The Berry, however, is still in field trials, and three years away from a commercial launch. That’s not because the machine doesn’t know what a ripe strawberry looks like—the picking algorithm is based on images of thousands of berries that the company has been collecting for five years, Bissett says. Instead, it’s because CROO still hasn’t figured out how to do its essential function—autonomously picking and handling fruit as delicately as a human does—with just the right speed and tension so that it doesn’t get bruised on its journey from stem to clamshell package.
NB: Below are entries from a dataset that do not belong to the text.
(* ===== verification/NetIP.v ===== *)
(** * The parts of Go's [net/netip] and [net] that Telepresence uses

    [netip.Addr] is the zero value, a 32-bit IPv4 value or a 128-bit IPv6 value
    with a zone; [netip.Prefix] is an address without zone and a bit count, -1
    for an invalid prefix.  The operations are those of the Go standard library
    that the sources call, on every branch. *)
From S2P Require Import Prelude.

Inductive Addr : Type :=
  | AddrZero
  | Addr4 (v : Z)
  | Addr6 (v : Z) (zone : string).

Global Instance Addr_eq_dec : EqDecision Addr.
Proof. solve_decision. Defined.
Global Instance Addr_inhabited : Inhabited Addr := populate AddrZero.
Global Instance Addr_countable : Countable Addr.
Proof.
  refine (inj_countable'
    (fun a => match a with
              | AddrZero => inl ()
              | Addr4 v => inr (inl v)
              | Addr6 v z => inr (inr (v, z)) end)
    (fun x => match x with
              | inl _ => AddrZero
              | inr (inl v) => Addr4 v
              | inr (inr (v, z)) => Addr6 v z end) _).
  by intros [].
Defined.

(** Values an [Addr] built by the standard library can have. *)
Definition addr_wf (a : Addr) : Prop :=
  match a with
  | AddrZero => True
  | Addr4 v => fits 32 v
  | Addr6 v _ => fits 128 v
  end.
Global Instance addr_wf_dec a : Decision (addr_wf a).
Proof. destruct a; apply _. Defined.

Definition a_IsValid (a : Addr) : bool := match a with AddrZero => false | _ => true end.
Definition Is4 (a : Addr) : bool := match a with Addr4 _ => true | _ => false end.
Definition Is6 (a : Addr) : bool := match a with Addr6 _ _ => true | _ => false end.
Definition Is4In6 (a : Addr) : bool :=
  match a with Addr6 v _ => Z.shiftr v 32 =? 0xffff | _ => false end.
Definition BitLen (a : Addr) : Z :=
  match a with AddrZero => 0 | Addr4 _ => 32 | Addr6 _ _ => 128 end.
Definition Unmap (a : Addr) : Addr :=
  match a with
  | Addr6 v _ => if Is4In6 a then Addr4 (v mod 2 ^ 32) else a
  | _ => a
  end.
Definition withoutZone (a : Addr) : Addr :=
  match a with Addr6 v _ => Addr6 v "" | _ => a end.
Definition hasZone (a : Addr) : bool :=
  match a with Addr6 _ z => negb (bool_decide (z = "")) | _ => false end.

(** [As16]: an IPv4 address as its IPv4-mapped IPv6 bytes. *)
Definition As16 (a : Addr) : list Z :=
  match a with
  | AddrZero => be_bytes 16 0
  | Addr4 v => be_bytes 16 (0xffff * 2 ^ 32 + v)
  | Addr6 v _ => be_bytes 16 v
  end.
(** [As4] panics on the zero [Addr] and on an IPv6 address that is not IPv4-mapped. *)
Definition As4 (a : Addr) : option (list Z) :=
  match a with
  | Addr4 v => Some (be_bytes 4 v)
  | Addr6 v _ => if Is4In6 a then Some (be_bytes 4 v) else None
  | AddrZero => None
  end.
Definition AddrFrom4 (bs : list Z) : Addr := Addr4 (be_val bs).
Definition AddrFrom16 (bs : list Z) : Addr := Addr6 (be_val bs) "".
Definition AsSlice (a : Addr) : list Z :=
  match a with
  | AddrZero => []
  | Addr4 v => be_bytes 4 v
  | Addr6 v _ => be_bytes 16 v
  end.
Definition AddrFromSlice (bs : list Z) : option Addr :=
  if bool_decide (length bs = 4%nat) then Some (AddrFrom4 bs)
  else if bool_decide (length bs = 16%nat) then Some (AddrFrom16 bs)
  else None.

(** [Addr.Less]: bit length, then value, then zone. *)
Definition a_Less (a b : Addr) : bool :=
  match a, b with
  | Addr4 v, Addr4 w => v <? w
  | Addr6 v z, Addr6 w y => (v <? w) || ((v =? w) && String.ltb z y)
  | _, _ => BitLen a <? BitLen b
  end.

(** [netip.AddrPort]. *)
Record AddrPort := { ap_addr : Addr; ap_port : Z }.
Global Instance AddrPort_eq_dec : EqDecision AddrPort.
Proof. solve_decision. Defined.

(** ** Prefixes *)
Record Prefix := { pfx_Addr : Addr; pfx_Bits : Z }.
Global Instance Prefix_eq_dec : EqDecision Prefix.
Proof. solve_decision. Defined.
Global Instance Prefix_countable : Countable Prefix.
Proof.
  refine (inj_countable' (fun p => (pfx_Addr p, pfx_Bits p))
    (fun x => {| pfx_Addr := x.1; pfx_Bits := x.2 |}) _).
  by intros [].
Defined.
Definition PrefixZero : Prefix := {| pfx_Addr := AddrZero; pfx_Bits := -1 |}.
Global Instance Prefix_inhabited : Inhabited Prefix := populate PrefixZero.

Definition p_IsValid (p : Prefix) : bool := 0 <=? pfx_Bits p.

Definition PrefixFrom (a : Addr) (bits : Z) : Prefix :=
  {| pfx_Addr := withoutZone a;
     pfx_Bits := if a_IsValid a && (0 <=? bits) && (bits <=? BitLen a) then bits else -1 |}.

(** The top [b] bits of a [w]-bit value, the rest cleared. *)
Definition keep_top (w b v : Z) : Z := Z.shiftl (Z.shiftr v (w - b)) (w - b).

(** [Addr.Prefix]; [None] is an error. *)
Definition a_Prefix (a : Addr) (b : Z) : option Prefix :=
  if b <? 0 then None else
  match a with
  | AddrZero => Some PrefixZero
  | Addr4 v => if 32 <? b then None else Some (PrefixFrom (Addr4 (keep_top 32 b v)) b)
  | Addr6 v _ => if 128 <? b then None else Some (PrefixFrom (Addr6 (keep_top 128 b v) "") b)
  end.

Definition Masked (p : Prefix) : Prefix := default PrefixZero (a_Prefix (pfx_Addr p) (pfx_Bits p)).

Definition p_Contains (p : Prefix) (a : Addr) : bool :=
  p_IsValid p && negb (hasZone a) &&
  match pfx_Addr p, a with
  | Addr4 n, Addr4 v => Z.shiftr v (32 - pfx_Bits p) =? Z.shiftr n (32 - pfx_Bits p)
  | Addr6 n _, Addr6 v _ => Z.shiftr v (128 - pfx_Bits p) =? Z.shiftr n (128 - pfx_Bits p)
  | _, _ => false
  end.

Definition p_Overlaps (p o : Prefix) : bool :=
  if negb (p_IsValid p) || negb (p_IsValid o) then false
  else if bool_decide (p = o) then true
  else if negb (Bool.eqb (Is4 (pfx_Addr p)) (Is4 (pfx_Addr o))) then false
  else
    let minBits := Z.min (pfx_Bits p) (pfx_Bits o) in
    if minBits =? 0 then true
    else match a_Prefix (pfx_Addr p) minBits, a_Prefix (pfx_Addr o) minBits with
         | Some p', Some o' => bool_decide (pfx_Addr p' = pfx_Addr o')
         | _, _ => false
         end.

(** Prefixes as the standard library builds them. *)
Definition pfx_wf (p : Prefix) : Prop :=
  addr_wf (pfx_Addr p) /\ hasZone (pfx_Addr p) = false /\
  (pfx_Bits p = -1 \/ (0 <= pfx_Bits p <= BitLen (pfx_Addr p) /\ pfx_Addr p <> AddrZero)).
Global Instance pfx_wf_dec p : Decision (pfx_wf p).
Proof. unfold pfx_wf. apply _. Defined.

(** The network part of a prefix as a number: its value without the host bits. *)
Definition net_value (p : Prefix) : Z :=
  match pfx_Addr p with
  | AddrZero => 0
  | Addr4 v => Z.shiftr v (32 - pfx_Bits p)
  | Addr6 v _ => Z.shiftr v (128 - pfx_Bits p)
  end.

(** [net.IP.To4]: [None] is nil. *)
Definition To4 (ip : list Z) : option (list Z) :=
  if bool_decide (length ip = 4%nat) then Some ip
  else if bool_decide (length ip = 16%nat) &&
          bool_decide (take 10 ip = replicate 10 0) &&
          bool_decide (ip !! 10%nat = Some 255) && bool_decide (ip !! 11%nat = Some 255)
       then Some (take 4 (drop 12 ip))
  else None.

(** ** Facts *)
Lemma withoutZone_wf a : addr_wf a -> addr_wf (withoutZone a).
Proof. by destruct a. Qed.
Lemma hasZone_withoutZone a : hasZone (withoutZone a) = false.
Proof. by destruct a. Qed.

Lemma PrefixFrom_wf a b : addr_wf a -> pfx_wf (PrefixFrom a b).
Proof.
  intros Ha. repeat split; simpl.
  - by apply withoutZone_wf.
  - apply hasZone_withoutZone.
  - destruct (a_IsValid a) eqn:V; simpl; [|by left].
    destruct (0 <=? b) eqn:E1; simpl; [|by left].
    destruct (b <=? BitLen a) eqn:E2; [|by left].
    bools. right. destruct a; simpl in *; split; done || lia.
Qed.

Lemma shiftr_fits w s x : 0 <= s <= w -> fits w x -> fits (w - s) (Z.shiftr x s).
Proof.
  unfold fits. intros Hs [H0 H1]. rewrite Z.shiftr_div_pow2 by lia. split.
  - apply Z.div_pos; lia.
  - apply Z.div_lt_upper_bound; [lia|]. rewrite <- Z.pow_add_r by lia.
    by replace (s + (w - s)) with w by lia.
Qed.

Lemma keep_top_fits w b v : 0 <= b <= w -> fits w v -> fits w (keep_top w b v).
Proof.
  intros Hb Hv. unfold keep_top. pose proof (shiftr_fits w (w - b) v ltac:(lia) Hv) as H.
  unfold fits in *. rewrite Z.shiftl_mul_pow2 by lia.
  replace (2 ^ w) with (2 ^ (w - (w - b)) * 2 ^ (w - b))
    by (rewrite <- Z.pow_add_r by lia; f_equal; lia).
  pose proof (Z.pow_pos_nonneg 2 (w - b) ltac:(lia) ltac:(lia)). nia.
Qed.

Lemma keep_top_shiftr w b v : 0 <= b <= w -> Z.shiftr (keep_top w b v) (w - b) = Z.shiftr v (w - b).
Proof.
  intros. unfold keep_top. rewrite Z.shiftr_shiftl_l by lia. by rewrite Z.sub_diag, Z.shiftl_0_r.
Qed.

Lemma keep_top_eq w b v u : 0 <= b <= w ->
  keep_top w b v = keep_top w b u <-> Z.shiftr v (w - b) = Z.shiftr u (w - b).
Proof.
  intros Hb. split; intros H.
  - rewrite <- (keep_top_shiftr w b v), <- (keep_top_shiftr w b u) by done. by rewrite H.
  - unfold keep_top. by rewrite H.
Qed.

Lemma shiftr_mono s t v u : 0 <= s <= t -> Z.shiftr v s = Z.shiftr u s -> Z.shiftr v t = Z.shiftr u t.
Proof.
  intros H E. replace t with (s + (t - s)) by lia. rewrite <- !Z.shiftr_shiftr by lia. by rewrite E.
Qed.

Lemma AsSlice_length a : Z.of_nat (length (AsSlice a)) * 8 = BitLen a.
Proof. destruct a; simpl; done. Qed.

(** A contained address has the prefix's network value. *)
Lemma Contains_spec p a :
  p_Contains p a = true <->
  p_IsValid p = true /\ hasZone a = false /\ BitLen a = BitLen (pfx_Addr p) /\ a <> AddrZero /\
  net_value {| pfx_Addr := a; pfx_Bits := pfx_Bits p |} = net_value p.
Proof.
  unfold p_Contains, net_value. rewrite !andb_true_iff, negb_true_iff.
  destruct p as [[|n|n z] b], a as [|v|v y]; simpl; rewrite ?Z.eqb_eq;
    intuition (try congruence; try discriminate).
Qed.

(** A strict total order on addresses without zone. *)
Definition a_le (a b : Addr) : Prop := a_Less b a = false.
Global Instance a_le_dec : RelDecision a_le.
Proof. intros a b. unfold a_le. apply _. Defined.

Lemma string_compare_refl s : (s ?= s)%string = Eq.
Proof.
  induction s as [|c s IH]; [done|]. simpl. unfold Ascii.compare. by rewrite N.compare_refl.
Qed.

Global Instance a_le_total : Total a_le.
Proof.
  intros a b. unfold a_le.
  destruct a as [|v|v z], b as [|u|u y]; simpl; auto.
  - destruct (Z.ltb_spec v u), (Z.ltb_spec u v); auto; lia.
  - destruct (Z.ltb_spec v u), (Z.ltb_spec u v), (Z.eqb_spec v u), (Z.eqb_spec u v);
      simpl; auto; try lia.
    unfold String.ltb. rewrite (String.compare_antisym y z).
    destruct (z ?= y)%string; simpl; auto.
Qed.

Lemma ltb_le y z : String.ltb y z = false <-> String.le z y.
Proof.
  unfold String.le, String.leb, String.ltb. rewrite (String.compare_antisym z y).
  by destruct (y ?= z)%string.
Qed.

Global Instance a_le_trans : Transitive a_le.
Proof.
  intros a b c. unfold a_le.
  destruct a as [|v|v z], b as [|u|u y], c as [|w|w x]; simpl; try done; bools; intros.
  - bools. apply Z.ltb_ge. lia.
  - repeat match goal with H : _ || _ = false |- _ => apply orb_false_iff in H as [? ?] end. bools.
    apply orb_false_iff. split; [apply Z.ltb_ge; lia|].
    destruct (Z.eqb_spec w v) as [->|]; [|done]. simpl. apply ltb_le.
    assert (v = u) by lia. subst u. rewrite Z.eqb_refl in *. simpl in *.
    repeat match goal with H : String.ltb _ _ = false |- _ => apply ltb_le in H end. by etrans.
Qed.

Lemma a_le_antisym a b : a_le a b -> a_le b a -> a = b.
Proof.
  unfold a_le. destruct a as [|v|v z], b as [|u|u y]; simpl; try done; intros H1 H2.
  - bools. f_equal. lia.
  - apply orb_false_iff in H1 as [? E1], H2 as [? E2]. bools. assert (v = u) by lia. subst u.
    rewrite Z.eqb_refl in *. simpl in *. apply ltb_le in E1, E2. f_equal. by apply (anti_symm String.le).
Qed.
If it’s true that Harvest CROO’s machine is years away from commercialization, the promise still is significant. The introduction of a robotic worker that doesn’t need a visa, can work at night in rain or shine for the duration of a season, and won’t bail to pick table grapes instead, could spark a paradigm shift in the strawberry industry. Sure, it moves slower than a trained human: at its fastest, it crawls at three inches per second. But at commercial scale, running in 20-hour shifts, the machine could cover eight acres in a day, doing the work of 30 pickers. Running a strawberry farm would be closer to operating an assembly line, then. The process would be reliable, centralized, standardized. And it’d be cheaper than hiring more fleets of human hands.
“The California strawberry industry has been suffering from a persistent shortage of harvesting labor for years,” says Lucky Westwood, vice president of operations at California Giant, an international berry company based in Watsonville, California that represents about 10 percent of the California market, and is one of many growers investing in the machine, in an email to The New Food Economy. In his mind, the machine won’t be replacing labor, so much as filling the gaps on unharvested acres that are too costly to harvest. That’s because, he says, more farm workers means “longer hours, higher cost, and sometimes lower quality.” There’s no grower in California that wouldn’t like to have “quite a few more people available for harvesting,” he says.
What would he need to actually implement mechanical harvesting in California Giant’s fields? “Simply for it to work well.”
It’s not just about efficiency. Automation-oriented solutions also allow producers to sidestep the contentious debates about the role of migrant labor in the food supply. Immigration from Mexico, Bissett points out, is slowing down. At the same time, pay for seasonal labor continues to rise—both in states like California, where farm workers will reach a minimum of $15 an hour by 2022, and nationwide, where guestworker pay is reaching the point where agricultural producers are suing the U.S. government. As if to say: What’s the point of hiring a migrant laborer if they cost as much as native-born Americans?
Bissett, for his part, doesn’t think the advancing technology is about replacing labor. For him, it’s just about making sure farmers have something reliable to depend on and eliminating another variable when so much else shifts at whim, like prices and weather. In his telling, there just aren’t enough migrant laborers to get the most of the country’s nearly 60,000 acres of strawberry fields. The choice, then, to search for more field crews, or get onboard with the Berry machine, should be clear. Farmers: come with Harvest CROO if you want to live.